In honour of Dad Week, I thought I’d bring back this post from – how is this possible? – two nearly two years ago. Ben will be back again on Thursday with another great breakfast recipe but it was so fun looking at this old one. Can you see that frying pan on the table in the last shot? That Paderno pan was my Mother’s Day gift and has been fantastic. And look at my babies! Esme was still a chubby toddler and Julian still had eye gunk from the blocked tear duct he was born with (but was adorable nonetheless). I remember how excited they were to be putting on a special breakfast for me with their Dad. And I was pretty happy to be lying in bed upstairs, listening to them hard at work. – C.M.

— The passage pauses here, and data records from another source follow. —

(** ** The statements on the example data *)

Lemma bbox_transform_inv_single (box d : list Q) :
  length box = 4%nat -> length d = 4%nat ->
  exists b, ex_bbox_transform_inv [box] [d] = Ok [b] /\ length b = 4%nat.
Proof.
  intros Hb Hd.
  destruct box as [|x1 [|y1 [|x2 [|y2 [|? ?]]]]]; try done.
  destruct d as [|dx [|dy [|dw [|dh [|? ?]]]]]; try done.
  unfold ex_bbox_transform_inv, BBoxTransform.bbox_transform_inv,
    BBoxTransform.decode_row.
  destruct (BBoxTransform.decodeDelta _ (x1, y1, x2, y2) (dx, dy, dw, dh))
    as [[[a b] c] e].
  by eexists.
Qed.

Lemma inference_box_regressor_witness :
  exists σ' l ls rois',
    regress_with_argmax ex_bbox_transform_inv
      1%positive 2%positive 3%positive ex_store = (σ', Ok (l, 2%positive)) /\
    σ' !! l = Some (Np.Int1 ls) /\
    σ' !! 2%positive = Some (Np.Float2 rois') /\
    length ls = length ex_rois /\ length rois' = length ex_rois /\
    forall i scores roi d,
      ex_cls !! i = Some scores -> ex_rois !! i = Some roi ->
      ex_regr !! i = Some d ->
      exists label,
        ls !! i = Some (Z.of_nat label) /\
        is_argmax scores label /\
        (label = 0%nat -> rois' !! i = Some roi) /\
        ((0 < label)%nat ->
           length (take 4 (drop (4 * label) d)) = 4%nat /\
           exists b,
             ex_bbox_transform_inv [roi]
               [take 4 (drop (4 * label) d)] = Ok [b] /\
             rois' !! i = Some b).
Proof.
  apply (inference_box_regressor ex_bbox_transform_inv ex_store
           1%positive 2%positive 3%positive ex_cls ex_rois ex_regr 2).
  - reflexivity.
  - reflexivity.
  - reflexivity.
  - discriminate.
  - reflexivity.
  - reflexivity.
  - lia.
  - repeat constructor.
  - repeat constructor.
  - repeat constructor.
  - exact bbox_transform_inv_single.
Defined.

Lemma regress_rois_without_foreground_witness :
  regress_rois ex_bbox_transform_inv
    2%positive 3%positive 4%positive ex_store_background
  = (ex_store_background, Ok 2%positive).
Proof.
  apply (regress_rois_without_foreground ex_bbox_transform_inv
           2%positive 3%positive 4%positive ex_store_background [0; -1]).
  - reflexivity.
  - intros x Hx. apply elem_of_cons in Hx as [->|Hx]; [lia|].
    apply elem_of_cons in Hx as [->|Hx]; [lia|]. by apply elem_of_nil in Hx.
Defined.

(** With a foreground label the proposals array that was passed in is
    overwritten, so the store after the call differs from the store before
    it, the array of which the proposals are element 0 shows the new row as
    well, and a second call on the same objects regresses the first row once
    more. *)
Lemma regress_rois_overwrites_proposals :
  let call := regress_rois ex_bbox_transform_inv
                2%positive 3%positive 4%positive in
  ex_store_labelled !! 2%positive =
    Some (Np.Float2 [[0; 0; 9; 9]; [1; 2; 3; 4]]%Q) /\
  call ex_store_labelled =
    (<[2%positive := Np.Float2 [[9; 0; 18; 9]; [1; 2; 3; 4]]%Q]>
       ex_store_labelled, Ok 2%positive) /\
  (call ex_store_labelled).1 !! 2%positive <> ex_store_labelled !! 2%positive /\
  read_object ex_store_labelled (Batch 2%positive) =
    Some (Batched [Np.Float2 [[0; 0; 9; 9]; [1; 2; 3; 4]]%Q]) /\
  read_object (call ex_store_labelled).1 (Batch 2%positive) =
    Some (Batched [Np.Float2 [[9; 0; 18; 9]; [1; 2; 3; 4]]%Q]) /\
  (call (call ex_store_labelled).1).1 !! 2%positive =
    Some (Np.Float2 [[18; 0; 27; 9]; [1; 2; 3; 4]]%Q).
Proof.
  cbv zeta. split; [reflexivity|]. split; [by vm_compute|].
  split; [vm_compute; discriminate|].
  split; [reflexivity|]. split; by vm_compute.
Qed.

(** The regression factors keep their contents; the proposals of the
    example are changed, and so is the array of which they are a view. *)
Lemma regress_rois_writes_proposals_only_witness :
  (regress_rois ex_bbox_transform_inv
     2%positive 3%positive 4%positive ex_store_labelled).1 !! 3%positive
  = Some (Np.Float2 ex_regr) /\
  read_object
    (regress_rois ex_bbox_transform_inv
       2%positive 3%positive 4%positive ex_store_labelled).1 (Batch 2%positive)
  <> read_object ex_store_labelled (Batch 2%positive).
Proof.
  destruct (regress_rois_writes_proposals_only ex_bbox_transform_inv
              2%positive 3%positive 4%positive ex_store_labelled)
    as (Hframe & _ & _ & _ & Hshared & _).
  split.
  - transitivity (ex_store_labelled !! 3%positive); [|reflexivity].
    apply Hframe. discriminate.
  - apply Hshared; [reflexivity|]. vm_compute. discriminate.
Defined.

Lemma mAP_loop_reaches_breakpoint_witness :
  let run := eval_faster_rcnn_mAP ex_bbox_transform_inv 1 2 2
               (fun _ => [10; 10; 50; 50; 2]%Q) (fun _ => ex_output)
               (fun _ => true) ex_files "test.imgMap.txt" "test.GTRois.txt" in
  run.1.2 !! 0%nat = Some (NextMinibatch 0) /\
  run.1.2 = [NextMinibatch 0; Eval 0; SetTrace 0; Accumulate 0 1].
Proof.
  cbv zeta. split; [|by vm_compute].
  apply (mAP_loop_reaches_breakpoint ex_bbox_transform_inv 1 2 2
           (fun _ => [10; 10; 50; 50; 2]%Q) (fun _ => ex_output)
           (fun _ => true) ex_files "test.imgMap.txt" "test.GTRois.txt").
  - unfold ex_files. apply elem_of_union. left. by apply elem_of_singleton.
  - unfold ex_files. apply elem_of_union. right. by apply elem_of_singleton.
  - lia.
Defined.

(** * Further properties *)

(** ** Resizing and padding, continued *)

Lemma rint_small (n d : Z) : 0 <= n -> 2 * n <= d -> Pad.rint n d = 0.
Proof.
  intros Hn Hd. destruct (Z.eq_dec n 0) as [->|Hne].
  { unfold Pad.rint. rewrite Zdiv_0_l, Zmod_0_l.
    destruct (Z.ltb_spec (2 * 0) d); [done|].
    destruct (Z.ltb_spec d (2 * 0)); [lia|done]. }
  unfold Pad.rint. rewrite Z.div_small, Z.mod_small by lia.
  destruct (Z.ltb_spec (2 * n) d); [done|].
  destruct (Z.ltb_spec d (2 * n)); [lia|done].
Qed.

(** Whatever the sizes, a padded image that is returned has the size that
    was asked for, and the only error of an image with rows is OpenCV's. *)
Lemma load_resize_and_pad_cases (iw ih w h : Z) :
  0 < ih ->
  (exists r, Pad.load_resize_and_pad iw ih w h = Ok r /\
     Pad.rows r = h /\ Pad.cols r = w) \/
  Pad.load_resize_and_pad iw ih w h = Raise CvError.
Proof.
  intros Hih. unfold Pad.load_resize_and_pad.
  destruct (Z.leb_spec ih 0) as [?|_]; [lia|].
  destruct (Pad.target_size iw ih w h) as [tw th].
  unfold Pad.cv2_resize.
  match goal with
  | |- context [if ?c then _ else _] => destruct c
  end; cbn [mbind result_bind]; [|by right].
  unfold Pad.cv2_copyMakeBorder.
  match goal with
  | |- context [if ?c then _ else _] => destruct c
  end; cbn [mbind result_bind]; [|by right].
  left. eexists. split; [done|]. cbn [Pad.rows Pad.cols fst snd]. lia.
Qed.

Lemma square_target_too_flat (iw ih s : Z) :
  0 < iw -> 0 < ih -> 0 < s ->
  2 * s * Z.min iw ih <= Z.max iw ih ->
  (Pad.target_size iw ih s s).1 = 0 \/ (Pad.target_size iw ih s s).2 = 0.
Proof.
  intros Hiw Hih Hs Hratio. unfold Pad.target_size.
  destruct (Z.ltb_spec ih iw) as [Hlt|Hge]; cbn [fst snd].
  - right. apply rint_small; nia.
  - left. apply rint_small; nia.
Qed.

(** X1.  For an image with at least one row and a target within the C ints,
    in the range where the embedding is exact, [load_resize_and_pad] returns
    exactly when the size the image is resized to is non-empty and fits into
    the target; in every other case it ends in an error, be the target
    positive or not. *)
Theorem load_resize_and_pad_returns_iff_fits (iw ih w h : Z) :
  0 < ih ->
  exact_sizes iw ih w h ->
  (exists r, Pad.load_resize_and_pad iw ih w h = Ok r) <->
  1 <= (Pad.target_size iw ih w h).1 <= w /\
  1 <= (Pad.target_size iw ih w h).2 <= h.
Proof.
  intros Hih (Hwmax & Hhmax & _ & _).
  pose proof (load_resize_and_pad_ok_iff iw ih w h Hih) as Hiff.
  destruct (Pad.load_resize_and_pad iw ih w h) as [r|e]; cbn in Hiff.
  - split; [intros _; by apply Hiff|]. by eexists.
  - split; [by intros [r ?]|]. intros Hfit.
    by pose proof (proj2 Hiff (conj Hfit (conj Hwmax Hhmax))).
Qed.

Lemma load_resize_and_pad_returns_iff_fits_witness :
  (exists r, Pad.load_resize_and_pad 1000 1 100 100 = Ok r) <->
  1 <= (Pad.target_size 1000 1 100 100).1 <= 100 /\
  1 <= (Pad.target_size 1000 1 100 100).2 <= 100.
Proof.
  apply (load_resize_and_pad_returns_iff_fits 1000 1 100 100); [lia|].
  unfold exact_sizes, Pad.INT_MAX. lia.
Defined.

(** X2.  What [eval_faster_rcnn_plot] feeds to the network: for an image
    whose longer side is less than 2000 times its shorter side, the array
    made from it has exactly the shape (3, 1000, 1000) of the input variable;
    for a flatter or narrower image the shorter side is resized to zero
    pixels and the call ends in OpenCV's error. *)
Theorem plot_input_matches_network_input (iw ih : Z) :
  0 < iw -> 0 < ih ->
  (Z.max iw ih < 2000 * Z.min iw ih ->
     PlotInput.cntk_img_input iw ih = Ok PlotInput.image_input) /\
  (2000 * Z.min iw ih <= Z.max iw ih ->
     PlotInput.cntk_img_input iw ih = Raise CvError).
Proof.
  intros Hiw Hih. unfold PlotInput.cntk_img_input.
  unfold Config.image_width, Config.image_height.
  split; intros Hratio.
  - destruct (square_target_fits iw ih 1000 Hiw Hih ltac:(lia) ltac:(lia))
      as [Hw Hh].
    destruct (load_resize_and_pad_cases iw ih 1000 1000 Hih)
      as [(r & Hr & Hrows & Hcols)|Herr].
    + rewrite Hr. cbn. unfold PlotInput.model_arg_rep. by rewrite Hrows, Hcols.
    + assert (1000 <= Pad.INT_MAX) as Hmax by (unfold Pad.INT_MAX; lia).
      pose proof (proj2 (load_resize_and_pad_ok_iff iw ih 1000 1000 Hih)
                    (conj (conj Hw Hh) (conj Hmax Hmax))) as Hok.
      by rewrite Herr in Hok.
  - destruct (load_resize_and_pad_cases iw ih 1000 1000 Hih)
      as [(r & Hr & _)|Herr]; [|by rewrite Herr].
    pose proof (proj1 (load_resize_and_pad_ok_iff iw ih 1000 1000 Hih)) as Hfit.
    rewrite Hr in Hfit. destruct (Hfit eq_refl) as [[Hw Hh] _].
    destruct (square_target_too_flat iw ih 1000 Hiw Hih ltac:(lia) ltac:(lia));
      lia.
Qed.

Lemma plot_input_matches_network_input_witness :
  PlotInput.cntk_img_input 640 480 = Ok [3; 1000; 1000].
Proof.
  apply (plot_input_matches_network_input 640 480); lia.
Defined.

(** ** regress_rois: the shape of the proposals *)

Lemma broadcast_row_length (m : nat) (v : Np.matrix) (row : list Q) :
  Np.broadcast_row m v = Ok row -> length row = m.
Proof.
  unfold Np.broadcast_row. destruct v as [|src [|? ?]]; try done.
  case_decide as Hlen; [by intros [= <-]|].
  destruct src as [|x [|? ?]]; try done.
  intros [= <-]. apply length_replicate.
Qed.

The only disadvantage to being married to someone whose latest project involves trying out new recipes and writing about them, is that I don’t cook as much as I used to and sometimes I really miss it. I’m not any good at getting food on the table before 9PM which is a problem I used to solve by opening another bottle of wine, and putting out some olives on the table, but with two young children this is not really an option any more. Anyway, this past Sunday was Mother’s day so I let Ceri get some much deserved sleep and made breakfast for her with Esme and Julian.
I decided to make a fritatta with asparagus, roasted red pepper, and bacon which is pretty simple but I thought that since I’d have to keep the kids amused while cooking (not much sleeping in happens if one of them is bored or upset), I wasn’t going to get too ambitious.
- 1 red pepper roasted, sliced and cut into 1" pieces
- 1/2 bunch asparagus cut into 1" pieces
- 6-8 slices bacon cut into 1/2" pieces
- 2 cloves of garlic finely chopped
- 2 Tbls butter
- 8 eggs
- 4 ounces grated cheese
Roast your pepper on the stove top flame or you can do them in the oven
Then put the asparagus pieces in boiling water for about 1 minute to blanch them.
Whisk your eggs in a bowl
Preheat your oven to 350
In an oven proof pan, fry the bacon over medium heat until medium crispy, then set it aside and wipe out the pan.
Melt the butter over low heat and add the garlic.
Once the garlic is soft and translucent add the eggs, red pepper, asparagus and bacon and turn up the heat to medium
When the eggs are just starting to set add the cheese (I used a mix of gruyere and cheddar) and put in the oven for another ten minutes.
After about ten minutes, when the eggs have fully set put the pan under the broiler for a minute to brown the top, removeit from the oven and cut it into quarters.
I don’t think anyone was terribly upset about the wait.
Even though breakfast was tasty, I was easily outdone by Esme’s Mother’s Day card.